The Hockey Concussion Education Project - a collaboration of specialists from Canada and the United States - provided new physical evidence on Tuesday identifying early brain change as a result of concussions and observed that diagnosed concussion incidence was 3-5 times higher than previously reported.

Using advanced MRI imaging and analysis on 45 male and female adult CIS hockey players over the course of a season, the study revealed that clinically-diagnosed concussions are resulting in small, multimodal organic changes in the brains of athletes that have suffered them.

The HCEP study adds that that a history of concussion may result in alterations of the brain's white matter make-up. White matter affects how the brain learns and functions by transmitting signals from one part of the brain to the other.

Also, comparisons between male and female athletes in the study showed that while male athletes had more significant Susceptibility Weighted Imaging (SWI) MRI findings, female athletes demonstrated a higher incidence of concussion. 

"What are our societal goals - will we foster the development of our young people's cognitive, social and physical potential in a safe and protected environment - or will we continue to teach and reward a culture of violence and accepted brain injuries as 'part of the game?,'" said Dr. Paul Echlin, the lead author of the study.

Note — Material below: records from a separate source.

Lemma parse_document_newest_wins_witness :
  ∃ doc s',
    parse_document 3 (mkBinaryIO two_revisions 0) = (Ok doc, s')
    ∧ ∃ sections,
        sections_reached (mkBinaryIO two_revisions 0) sections s'
        ∧ (∀ n, xref_table doc !! n = newest_entry n sections)
        ∧ (∀ n table, table ∈ sections → is_Some (table !! n) →
                      is_Some (xref_table doc !! n)).
Proof.
  assert (E : ∃ doc s',
             parse_document 3 (mkBinaryIO two_revisions 0) = (Ok doc, s'))
    by (vm_compute; do 2 eexists; reflexivity).
  destruct E as (doc & s' & E). exists doc, s'. split; [exact E|].
  exact (parse_document_newest_wins _ _ _ _ E).
Defined.

(** Blanks around the number of the [startxref] line are no obstacle,
    [int] skips them: such a file is parsed and merged like the
    others. *)
Example start_xref_line_with_blanks :
  _find_start_xref
    (mkBinaryIO (file_of_lines ["startxref"; "66 "; "%%EOF"]%string) 0)
  = Ok 66
  ∧ ∃ doc s',
      parse_document 3
        (mkBinaryIO
           (file_of_lines
              [ "%PDF-1.4"; "1 0 obj"; "<< /Type /Catalog >>"; "endobj";
                "5 0 obj"; "(old)"; "endobj";
                "xref"; "0 2"; "0000000000 65535 f"; "0000000009 00000 n";
                "5 1"; "0000000045 00000 n";
                "trailer"; "<< /Size 6 /Root 1 0 R >>";
                "startxref"; " 66 "; "%%EOF" ]%string) 0)
      = (Ok doc, s')
      ∧ byte_offset <$> xref_table doc !! 5 = Some (bytes_lit "0000000045").
Proof.
  split; [vm_compute; reflexivity|].
  vm_compute. do 2 eexists. split; reflexivity.
Qed.

(** The chain read from a trailer dictionary is determined by the
    source. *)
Lemma prev_chain_deterministic trailer_dict s o1 s1 :
  prev_chain trailer_dict s o1 s1 →
  ∀ o2 s2, prev_chain trailer_dict s o2 s2 → o1 = o2 ∧ s1 = s2.
Proof.
  induction 1 as [t s Hend|t s prev off table s1 t' s2 sections s3
                              Hprev Hoff Htable Htrailer _ IH];
    intros o2 s4 Hc; inversion Hc; subst; try congruence.
  - now split.
  - repeat match goal with
           | H1 : ?x = _, H2 : ?x = _ |- _ =>
               rewrite H1 in H2; inversion H2; subst; clear H2
           end.
    edestruct IH as [-> ->]; [eassumption|]. now split.
Qed.

(** With enough turns for the chain, [parse_document] does return. *)
Lemma parse_document_returns (steps : nat) (s : BinaryIO) start_xref first s1
    trailer_dict s2 size_obj size root older s3 :
  _find_start_xref s = Ok start_xref →
  get_xref_table (PyInt start_xref) s = (Ok first, s1) →
  read_dict s1 = (Ok trailer_dict, s2) →
  DictObject_getitem trailer_dict (bytes_lit "/Size") = Ok size_obj →
  value_of size_obj = Ok size →
  DictObject_getitem trailer_dict (bytes_lit "/Root") = Ok root →
  DictObject_getitem trailer_dict (bytes_lit "/Encrypt") = Raise KeyError →
  prev_chain trailer_dict s2 older s3 →
  (length older < steps)%nat →
  ∃ doc, parse_document steps s = (Ok doc, s3)
         ∧ ∀ n, xref_table doc !! n = newest_entry n (first :: older).
Proof.
  intros Hstart Hfirst Htrailer Hsize Hsz Hroot Henc Hchain Hsteps.
  destruct (merge_previous_terminates _ _ _ _ Hchain first steps Hsteps)
    as (merged & Hmerge).
  pose proof (merge_previous_newest _ _ _ _ _ _ Hmerge) as (o & Hc & Ho).
  destruct (prev_chain_deterministic _ _ _ _ Hc _ _ Hchain) as [-> _].
  eexists. split.
  - unfold parse_document.
    unfold mbind at 1, M_bind at 1, get_state.
    unfold mbind at 1, M_bind at 1, lift. rewrite Hstart.
    rewrite (bind_run _ _ _ _ _ Hfirst), (bind_run _ _ _ _ _ Htrailer).
    unfold mbind at 1, M_bind at 1, lift. rewrite Hsize.
    unfold mbind at 1, M_bind at 1. rewrite Hsz.
    unfold mbind at 1, M_bind at 1. rewrite Hroot, Henc.
    unfold mbind at 1, M_bind at 1, mret, M_ret.
    rewrite (bind_run _ _ _ _ _ Hmerge). reflexivity.
  - exact Ho.
Qed.

(** The scenario of a two-revision file: object 5 resolves to the
    value of the newer revision, object 1 of the older one is still
    reachable. *)
Example two_revisions_deref :
  ∃ doc s',
    parse_document 3 (mkBinaryIO two_revisions 0) = (Ok doc, s')
    ∧ byte_offset <$> (xref_table doc !! 5) = Some (bytes_lit "0000000189")
    ∧ fst (deref_object 10 (ref_of "5" "0") doc)
      = Ok (StringObject (bytes_lit "new"))
    ∧ fst (deref_object 10 (ref_of "1" "0") doc)
      = Ok (DictObject [(bytes_lit "/Type", NameObject (bytes_lit "/Catalog"))]).
Proof.
  do 2 eexists. split; [vm_compute; reflexivity|].
  repeat split; vm_compute; reflexivity.
Qed.

(** ** Reading an indirect object restores the position *)

Lemma py_pop_app {A} (l : list A) (x : A) : py_pop (l ++ [x]) = Some (x, l).
Proof.
  induction l as [|y l IH]; [reflexivity|].
  simpl. rewrite IH. destruct (l ++ [x]) eqn:E; [|reflexivity].
  destruct l; discriminate.
Qed.

(** A method of the parser touches nothing of the document but the
    parser's stream. *)
Lemma on_parser_frame {A} (m : M BinaryIO A) (doc : PDFDocument)
    (r : result A) (doc' : PDFDocument) :
  on_parser m doc = (r, doc') →
  m (parser doc) = (r, parser doc')
  ∧ _offsets doc' = _offsets doc
  ∧ _obj_by_num doc' = _obj_by_num doc
  ∧ xref_table doc' = xref_table doc.
Proof.
  unfold on_parser. destruct (m (parser doc)) as [r0 s].
  intros [= <- <-]. simpl. auto.
Qed.

Lemma on_parser_tell (doc : PDFDocument) :
  on_parser BinaryIO_tell doc = (Ok (position (parser doc)), doc).
Proof. now destruct doc. Qed.

Lemma seek_set_position (offset : Z) (s s' : BinaryIO) :
  BinaryIO_seek offset SEEK_SET s = (Ok tt, s') → position s' = offset.
Proof.
  unfold BinaryIO_seek. simpl. destruct (offset <? 0); [discriminate|].
  now intros [= <-].
Qed.

Lemma _read_endobj_word_offsets (doc : PDFDocument) r doc' :
  _read_endobj_word doc = (r, doc') → _offsets doc' = _offsets doc.
Proof.
  unfold _read_endobj_word, mbind, M_bind.
  destruct (on_parser read_endobj_line doc) as [[w|e] doc1] eqn:E1.
  - apply on_parser_frame in E1 as (_ & Ho & _).
    destruct w.
    + intros E2. apply on_parser_frame in E2 as (_ & Ho2 & _). congruence.
    + intros [= _ <-]. exact Ho.
  - apply on_parser_frame in E1 as (_ & Ho & _). now intros [= _ <-].
Qed.

Section Dereference_facts.
Variable rec : value → M PDFDocument IndirectOrStreamObject.
Hypothesis rec_keeps_offsets :
  ∀ ref doc obj doc', rec ref doc = (Ok obj, doc') →
                      _offsets doc' = _offsets doc.

(** A dereference that delivers a number went through without an
    exception, so the saved offsets are as before. *)
Lemma get_object_with_number (obj : value) (doc : PDFDocument) v doc' :
  get_object_with rec obj doc = (Ok v, doc') →
  isinstance v TNumberObject = true →
  _offsets doc' = _offsets doc.
Proof.
  unfold get_object_with, deref_object_with, try_except.
  destruct obj; try (now intros [= <- <-] _).
  unfold mbind, M_bind.
  destruct (rec _ doc) as [[o|e] doc1] eqn:E.
  - intros [= <- <-] _. eapply rec_keeps_offsets. exact E.
  - destruct (exn_eqb e KeyError); [|discriminate].
    intros [= <- <-]. discriminate.
Qed.

Lemma _read_stream_with_offsets (obj : value) (doc : PDFDocument) r doc' :
  _read_stream_with rec obj doc = (Ok r, doc') →
  _offsets doc' = _offsets doc.
Proof.
  unfold _read_stream_with. intros H.
  apply bind_Ok in H as (start & d1 & H1 & H).
  apply on_parser_frame in H1 as (_ & O1 & _).
  apply bind_Ok in H as (obj' & d2 & H2 & H). apply lift_Ok in H2 as [_ ->].
  apply bind_Ok in H as (length_ref & d3 & H3 & H).
  assert (d3 = d1) as ->.
  { destruct obj'; try discriminate.
    destruct (dict_get _ _); [now injection H3 as _ <- | discriminate]. }
  apply bind_Ok in H as (length_val & d4 & H4 & H).
  apply bind_Ok in H as (length_obj & d5 & H5 & H).
  apply lift_Ok in H5 as [H5 ->].
  assert (Hnum : isinstance length_val TNumberObject = true).
  { unfold checked_cast, check in H5.
    destruct (isinstance length_val TNumberObject); [reflexivity|discriminate]. }
  pose proof (get_object_with_number _ _ _ _ H4 Hnum) as O4.
  apply bind_Ok in H as (len & d6 & H6 & H). apply lift_Ok in H6 as [_ ->].
  apply bind_Ok in H as ([] & d7 & H7 & H).
  apply on_parser_frame in H7 as (_ & O7 & _).
  apply bind_Ok in H as (w1 & d8 & H8 & H).
  apply on_parser_frame in H8 as (_ & O8 & _).
  apply bind_Ok in H as (w2 & d9 & H9 & H).
  assert (O9 : _offsets d9 = _offsets d8).
  { destruct w1.
    - now apply on_parser_frame in H9 as (_ & ? & _).
    - now injection H9 as _ <-. }
  apply bind_Ok in H as ([] & d10 & H10 & H). apply lift_Ok in H10 as [_ ->].
  apply bind_Ok in H as (w3 & d11 & H11 & H).
  apply on_parser_frame in H11 as (_ & O11 & _).
  apply bind_Ok in H as ([] & d12 & H12 & H). apply lift_Ok in H12 as [_ ->].
  destruct len; [|discriminate]. injection H as _ <-. congruence.
Qed.

(** The position saved on entry is the one restored before returning,
    and the stack of saved offsets is as it was. *)
Lemma read_indirect_object_with_restores (byte_offset : Z)
    (doc : PDFDocument) ret doc' :
  read_indirect_object_with rec byte_offset doc = (Ok ret, doc') →
  position (parser doc') = position (parser doc)
  ∧ _offsets doc' = _offsets doc.
Proof.
  unfold read_indirect_object_with. intros H.
  apply bind_Ok in H as (pos & d1 & H1 & H).
  rewrite on_parser_tell in H1. injection H1 as <- <-.
  apply bind_Ok in H as (d0 & ? & H0 & H). injection H0 as <- <-.
  apply bind_Ok in H as ([] & d2 & H2 & H). injection H2 as <-.
  apply bind_Ok in H as ([] & d3 & H3 & H).
  apply on_parser_frame in H3 as (_ & O3 & _). simpl in O3.
  apply bind_Ok in H as ([obj_num_bs gen_num_bs] & d4 & H4 & H).
  apply on_parser_frame in H4 as (_ & O4 & _).
  apply bind_Ok in H as (obj_num & d5 & H5 & H). apply lift_Ok in H5 as [_ ->].
  apply bind_Ok in H as (gen_num & d6 & H6 & H). apply lift_Ok in H6 as [_ ->].
  apply bind_Ok in H as (obj & d7 & H7 & H).
  apply on_parser_frame in H7 as (_ & O7 & _).
  apply bind_Ok in H as (endobj_word & d8 & H8 & H).
  apply _read_endobj_word_offsets in H8 as O8.
  apply bind_Ok in H as (ret' & d9 & H9 & H).
  assert (O9 : _offsets d9 = _offsets d8).
  { destruct (bytes_eqb endobj_word (bytes_lit "stream")).
    - apply bind_Ok in H9 as ([start len] & d & Hs & H9).
      apply _read_stream_with_offsets in Hs. now injection H9 as _ <-.
    - destruct (bytes_eqb endobj_word (bytes_lit "endobj"));
        [now injection H9 as _ <- | discriminate]. }
  apply bind_Ok in H as (d10 & ? & H10 & H). injection H10 as <- <-.
  assert (Hoff : _offsets d9 = _offsets doc ++ [position (parser doc)])
    by congruence.
  rewrite Hoff, py_pop_app in H.
  apply bind_Ok in H as ([] & d11 & H11 & H). injection H11 as <-.
  apply bind_Ok in H as ([] & d12 & H12 & H).
  apply on_parser_frame in H12 as (S12 & O12 & _). simpl in S12, O12.
  apply seek_set_position in S12.
  injection H as _ <-. split; [exact S12 | exact O12].
Qed.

"Are we able to evolve and make significant or even radical changes in the sports themselves based on the scientific evidence of too many serious short and long-term brain injuries?"

HCEP - conducted by Harvard Medical School/Brigham and the Women's Hospital/Massachusetts General Hospital/Athinoula A. Martinos Center for Biomedical Imaging/Western University of Canada - has published peer-reviewed scientific findings twice (2010 and 2012) highlighting the high incidence of concussion and the damage inflicted on young hockey players. 

For this study, the CIS players were asked to undergo MRIs at the beginning and end of the season. Those who had suffered concussions had MRIs within 72 hours of the brain injury and again at two weeks and at two months.

 

HCEP study (Photo: HCEP)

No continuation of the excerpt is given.